Some companies are successful and some brands play an integral part in their customers’ lives. What sets the successful apart from those that aren’t? Andy Colville, in her book of the same name, argues that it is relevance. The company/brand needs to break through the clutter and mean something to the customer. This leads to the obvious next question, “How to make your company relevant”?

How To Make Your Company Relevant?

To make something relevant you can’t try and be everyone. Something that everyone is okay with is likely to be bland. Bland isn’t going to be the first choice of anyone. To be relevant you need to stand out — you must be differentiated in some way. Relevance inevitably involves being known and being differentiated. If customers don’t know, or care about, your brand it isn’t likely to be relevant.

How To Make Your Company Relevant? (AI Gave Me This, Not Sure Why)

Furthermore, you need to understand the customer to be relevant. A great lesson is that if you are going to ask questions you had better listen to the answer. Just asking a question doesn’t really do anything by itself. (This is a lesson Fred Reichheld probably should have learned before naming NPS the one number you need to know to grow, see here).

Colville shares her company’s Relevance Egg, their graphic presentation of the paths to relevance. In the egg, around the center of the self, are four ways that something can be relevant. These are using sensory ways, through thinking, by linking with values, and in establishing community connections. Making a connection through these is the way to make yourself relevant.

Examples From Business History

This short book also has a number of great business stories. Colville shares the example of TiVo. This was the breakthrough DVR. It was a technological leap forward from prior recording devices, e.g., the VCR. Unfortunately, the company didn’t really know how to sell it. Twenty something years ago, I remember seeing the commercials which claimed the new machine was a radical change. I believed them, yet, I still did not know what it actually did. It seemed cool but what did it have to do with me? It lacked relevance.

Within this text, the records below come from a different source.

(* ===== verification/CacheRace.v ===== *)
(** * Lookups at once

    [Cache::TryLoad] relinks the recency list, yet takes [latch_] in shared mode, so
    several workers can be inside it together (src/core/cache.cc, lines 44-58).  This
    file splits [TryLoad] into its memory accesses, one per step, and runs two of
    them, or any number, under an explicit schedule.

    Alone, the steps are [TryLoad] of Cache.v ([load_steps_alone]); interleaved,
    they can drop a cached entry from the list while the map keeps it, and a later
    eviction then fails its assertion ([TryLoad_race]) or leaves a pointer to a
    destroyed node ([race_use_after_free]).  What stays: no lookup
    faults, each answers as it would alone, and the map and the data are as before
    ([lookups_race_answers]). *)

From S2P Require Import Prelude Cache CacheSpec.

(** Where a thread stands inside [TryLoad], with its locals [node_ptr],
    [pre_ptr], [next_ptr] and [prev_ptr]. *)
Inductive load_pc :=
  | LFind
  | LSerialize (node : loc)
  | LReadPrev (node : loc)
  | LReadNext (node : loc) (pre : option loc)
  | LLinkLeft (node : loc) (pre next : option loc)
  | LLinkRight (node : loc) (pre next : option loc)
  | LReadTail (node : loc)
  | LSetPrev (node : loc) (prev : option loc)
  | LSetNext (node : loc) (prev : option loc)
  | LLinkLast (node : loc) (prev : option loc)
  | LLinkTail (node : loc)
  | LTouch (node : loc)
  | LDone (hit : bool).

Record reader := mkReader { r_pc : load_pc; r_destination : bytes }.
(* ===== verification/RacingCache.v ===== *)
(** * The shared cache, with the lookups of other threads inside it

    [Shared] of ResourceCache.v takes the cache's operations as atomic; here lookups
    are not.  While a thread is inside [TryLoad], other threads are too, and their
    memory accesses interleave (CacheRace.v); an insertion waits until every lookup
    has left.  Where all that can be cached fits together, so that nothing is
    evicted, this cache still keeps the laws of [CoherentCache], and everything
    proved against that interface holds of it (NamedFiles.v says when it fits). *)

From S2P Require Import Prelude HttpUtils Cache CacheSpec CacheRace ResourceCache CacheFilling.

(** The cache, the lookups of other threads under way, and what those threads do
    during the next operations of this one: the lookups they begin and the schedule
    of everybody's accesses. *)
Record RacingCache := mkRacing {
  ra_cache : Cache;
  ra_readers : list load_thread;
  ra_script : list (list load_call * list nat)
}.

Definition ra_next (s : RacingCache) : list load_call * list nat := default ([], []) (head (ra_script s)).

(** Accesses that take [n] lookups to their end. *)
Definition drain (n : nat) : list nat := concat (replicate load_length (seq 0 n)).

(** This thread's lookup: it gets its turns among the others', and the rest of them
    at the end; the others may be anywhere by then. *)
Definition racing_load (clock : Z) (id destination : bytes) : stM RacingCache (bool * bytes) := λ s,
  let '(calls, schedule) := ra_next s in
  let others := ra_readers s ++ (thread_start <$> calls) in
  let own := length others in
  '(ts, c) ← load_threads (schedule ++ replicate load_length own)
               (others ++ [thread_start (mkCall clock id destination)]) (ra_cache s);
  match ts !! own ≫= load_result ∘ lt_reader with
  | Some res => Ok (res, mkRacing c (take own ts) (tail (ra_script s)))
  | None => Fail FuelExhausted
  end.

(** This thread's insertion: the exclusive lock is taken when all lookups are done. *)
Definition racing_insert (clock : Z) (id source : bytes) : stM RacingCache bool := λ s,
  let '(calls, schedule) := ra_next s in
  let others := ra_readers s ++ (thread_start <$> calls) in
  '(_, c) ← load_threads (schedule ++ drain (length others)) others (ra_cache s);
  '(b, c) ← TryInsert clock id source c;
  Ok (b, mkRacing c [] (tail (ra_script s))).

#[export] Instance RacingCache_ops : CacheOps RacingCache := {|
  rc_load := racing_load;
  rc_insert := racing_insert
|}.

(** Whatever entries are cached together, there is room for them.  An entry is a path
    as it was spelt, so this is for file systems with finitely many of those, such as
    [only] of NamedFiles.v. *)
Definition files_fit (fs : filesystem) (capacity : Z) : Prop :=
  ∀ es, coherent fs es → NoDup es.*1 → (total es ≤ capacity)%Z.

Lemma turns_app i s1 s2 : turns i (s1 ++ s2) = turns i s1 + turns i s2.
Proof. unfold turns. by rewrite filter_app, length_app. Qed.

Lemma turns_replicate i n : turns i (replicate n i) = n.
Proof. induction n as [|n IH]; [done|]. cbn [replicate]. rewrite turns_cons, decide_True, IH; done. Qed.

(** [c] is what lookups under way, [readers], have made of a cache that stores [es]. *)
Definition racing_on (c : Cache) (readers : list load_thread) (es : entries) : Prop :=
  ∃ c0, stores c0 es ∧ loose c0 c ∧ Forall (λ t, reader_ok c0 es (lt_call t) (lt_reader t)) readers.

Lemma racing_threads c readers es calls schedule :
  racing_on c readers es →
  ∃ ts c', load_threads schedule (readers ++ (thread_start <$> calls)) c = Ok (ts, c') ∧
    capacity_ c' = capacity_ c ∧ stores c' es ∧ racing_on c' ts es ∧
    ∀ i call, calls !! i = Some call → load_length ≤ turns (length readers + i) schedule →
      ts !! (length readers + i) ≫= load_result ∘ lt_reader = Some (load_answer es call).
Proof.
  intros (c0 & Hst & L & Hr).
  destruct (load_threads_run c0 es Hst schedule (readers ++ (thread_start <$> calls)) c L)
    as (ts & c' & Hrun & L' & Hcalls & Hok & Hleft).
  { apply Forall_app. split; [done|]. apply Forall_fmap, Forall_forall. by intros call _. }
  exists ts, c'. split; [done|]. split; [by rewrite (lo_frame _ _ L'), (lo_frame _ _ L)|].
  split; [by eapply loose_stores|]. split; [by exists c0|]. intros i call Hi Hturns.
  assert ((readers ++ (thread_start <$> calls)) !! (length readers + i) = Some (thread_start call)) as Hstart.
  { rewrite lookup_app_r by lia. rewrite Nat.add_comm, Nat.add_sub, list_lookup_fmap, Hi. done. }
  assert ((lt_call <$> ts) !! (length readers + i) = Some call) as Hts.
  { by rewrite Hcalls, list_lookup_fmap, Hstart. }
  rewrite list_lookup_fmap in Hts. apply fmap_Some in Hts as ([call' r] & Hti & ->).
  specialize (Hleft _ _ _ Hstart Hti). unfold load_length in Hturns. rewrite Hti. cbn in *.
  pose proof (Forall_lookup_1 _ _ _ _ Hok Hti) as Hro. cbn [lt_call lt_reader] in Hro.
  assert (load_left r = 0) as Hz by lia. revert Hz Hro. unfold load_left, load_result, reader_ok.
  destruct (r_pc r); try done. by intros _ ->.
Qed.

Section Coherent.
Context (fs : filesystem).

(** The cache holds contents of files only, and has room for all of them. *)
Definition racing_ok (s : RacingCache) : Prop :=
  in_int (capacity_ (ra_cache s)) ∧ files_fit fs (capacity_ (ra_cache s)) ∧
  ∃ es, racing_on (ra_cache s) (ra_readers s) es ∧ coherent fs es ∧ NoDup es.*1.

#[export] Program Instance RacingCache_coherent : CoherentCache fs RacingCache := {| rc_ok := racing_ok |}.
Next Obligation.
  intros clock id destination [c readers script] (Hcap & Hfit & es & Hon & Hes & Hnd). cbn [ra_cache ra_readers] in *.
  unfold rc_load, RacingCache_ops, racing_load. cbn [ra_cache ra_readers ra_script].
  destruct (ra_next _) as [calls schedule]. set (call := mkCall clock id destination).
  set (own := length (readers ++ (thread_start <$> calls))).
  destruct (racing_threads c readers es (calls ++ [call]) (schedule ++ replicate load_length own) Hon)
    as (ts & c' & Hrun & Hcap' & _ & (c0 & Hst & L & Hok) & Hans).
  rewrite fmap_app, app_assoc in Hrun. mstep Hrun.
  assert (own = length readers + length calls) as Eown by (subst own; by rewrite length_app, length_fmap).
  specialize (Hans (length calls) call). rewrite <-Eown in Hans.
  rewrite Hans; [|by rewrite lookup_app_r, Nat.sub_diag by lia|rewrite turns_app, turns_replicate; lia].
  exists (load_answer es call), (mkRacing c' (take own ts) (tail script)). split; [done|]. split.
  - unfold racing_ok. cbn [ra_cache ra_readers]. rewrite Hcap'. split; [done|]. split; [done|]. exists es.
    split; [|done]. exists c0. split_and!; [done|done|by apply Forall_take].
  - unfold load_answer. cbn [lc_identifier lc_destination call]. destruct (lookup_entry id es) as [d|] eqn:E; [right|by left].
    exists d. split; [done|]. by eapply coherent_lookup.
Qed.
Next Obligation.
  intros clock id source [c readers script] (Hcap & Hfit & es & Hon & Hes & Hnd) Hf Hs. cbn [ra_cache ra_readers] in *.
  unfold rc_insert, RacingCache_ops, racing_insert. cbn [ra_cache ra_readers ra_script].
  destruct (ra_next _) as [calls schedule].
  destruct (racing_threads c readers es calls (schedule ++ drain (length (readers ++ (thread_start <$> calls)))) Hon)
    as (ts & c' & Hrun & Hcap' & Hst & _). mstep Hrun.
  set (es' := snd (spec_phase (Insertion clock id source) es)).
  assert (coherent fs es' ∧ NoDup es'.*1 ∧
          (lookup_entry id es = None → total es' = total es + size_of source)%Z) as (Hes' & Hnd' & Htot).
  { subst es'. cbn [spec_phase]. destruct (lookup_entry id es) as [d|] eqn:E; cbn [snd]; [done|]. split_and!.
    - apply Forall_app. split; [done|]. by apply Forall_singleton.
    - rewrite fmap_app. apply NoDup_app. split; [done|]. split; [|apply NoDup_singleton].
      intros k Hk ->%list_elem_of_singleton. by apply lookup_entry_None in E.
    - intros _. rewrite total_app. cbn. lia. }
  destruct (stores_insert c' es clock id source Hst) as (c'' & Hins & Hcap'' & Hst'').
  { by rewrite Hcap'. }
  { intros E. rewrite Hcap', <-(Htot E). by apply Hfit. }
  rewrite Hins. eexists _, _. split; [reflexivity|]. unfold racing_ok. cbn [ra_cache ra_readers].
  rewrite Hcap'', Hcap'. split; [done|]. split; [done|]. exists es'. split; [|done].
  exists c''. split; [exact Hst''|]. split; [apply (st_loose _ _ Hst'')|apply Forall_nil_2].
Qed.
End Coherent.

(** An empty cache in which anything may go on. *)
Lemma racing_start fs clock capacity script :
  in_int capacity → files_fit fs capacity → racing_ok fs (mkRacing (Cache_ctor clock capacity) [] script).
Proof.
  intros Hcap Hfit. split; [done|]. split; [done|]. exists []. split; [|split; [apply Forall_nil_2|apply NoDup_nil_2]].
  assert (stores (Cache_ctor clock capacity) []) as Hst.
  { apply represents_stores. exists []. split; [by apply Cache_ctor_rep|done]. }
  exists (Cache_ctor clock capacity). split; [done|]. split; [apply (st_loose _ _ Hst)|apply Forall_nil_2].
Qed.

By the time TiVo discovered that perhaps its strongest selling feature was that it was easier to use than a VCR, it had squandered tremendous momentum. If its marketers had focused on a single insight/need and let reviewers consumers discover all of the other benefits on their own, TiVo–a great product–would likely have dominated the market.

Colville, 2014, location 581

A second example is the Oldsmobile. This brand was established in the 19th century by Ransom Olds before the brand joined the GM portfolio in the early 20th century. In the 1980s it had a stodgy image so a marketing campaign was designed to make it seem hipper. This famously said that the car it was “not your father’s Oldsmobile”. The problem, as Colville explains, was that the car, given its cost and features, was still not aimed at those buying their first cars. The traditional customers were alienated, and the new potential customers still thought it was an old person’s car because it was. It certainly wasn’t designed for their needs or budgets.

To be fair the marketers working on Oldsmobile seemed a bit doomed. The brand name has Old in the title. Car buffs might know that this is a person’s name, and not a description of the target market, but why battle fate? Brands might be accused of messing with names too much but in case of Oldsmobile why not give up on the Olds name and start again?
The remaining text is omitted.